▶ **Exercise**
Output, word for word, every line from the start of the listing down to and including the line that contains "Import ListNotations."; include nothing else.

[Source material — start]

(** * SceneManager: texture registry, material list and shader glue

    A shallow embedding of [Source/SceneManager.cpp]:
    the fixed table [m_textureIDs] with its fill counter
    [m_loadedTextures], the vector [m_objectMaterials], the tag lookups,
    and the methods that push uniforms through [m_pShaderManager].

    Calls that leave the class (stb_image, OpenGL, the shader manager,
    [std::cout]) are recorded, in the order issued, in a trace of events.
    A subscript outside the bounds of [m_textureIDs] and a call through a
    null pointer have no defined behaviour in C++; the embedding stops
    there with a [Fault]. *)

From Stdlib Require Import ZArith String List Bool Lia Reals Lra.
From stdpp Require Import base list.
Import ListNotations.

Local Open Scope string_scope.
Local Open Scope Z_scope.

(** ** Arithmetic of the C++ type [float]

    The scalar type of GLM's [vec3], [vec4] and [mat4] is [float].  Its
    operations are kept behind an interface: the registry never computes
    with floats, and the transform code needs only the operations below. *)

Class FloatArith : Type := {
  float : Type;
  f0 : float;                       (* 0.0f *)
  f1 : float;                       (* 1.0f *)
  fadd : float -> float -> float;
  fsub : float -> float -> float;
  fmul : float -> float -> float;
  fdiv : float -> float -> float;
  fsqrt : float -> float;
  fcos : float -> float;
  fsin : float -> float;
  deg2rad : float                   (* 0.01745329251994329576923690768489 *)
}.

[Source material — finish]

▶ **Answer to this exercise**
(** * SceneManager: texture registry, material list and shader glue

    A shallow embedding of [Source/SceneManager.cpp]:
    the fixed table [m_textureIDs] with its fill counter
    [m_loadedTextures], the vector [m_objectMaterials], the tag lookups,
    and the methods that push uniforms through [m_pShaderManager].

    Calls that leave the class (stb_image, OpenGL, the shader manager,
    [std::cout]) are recorded, in the order issued, in a trace of events.
    A subscript outside the bounds of [m_textureIDs] and a call through a
    null pointer have no defined behaviour in C++; the embedding stops
    there with a [Fault]. *)

From Stdlib Require Import ZArith String List Bool Lia Reals Lra.
From stdpp Require Import base list.
Import ListNotations.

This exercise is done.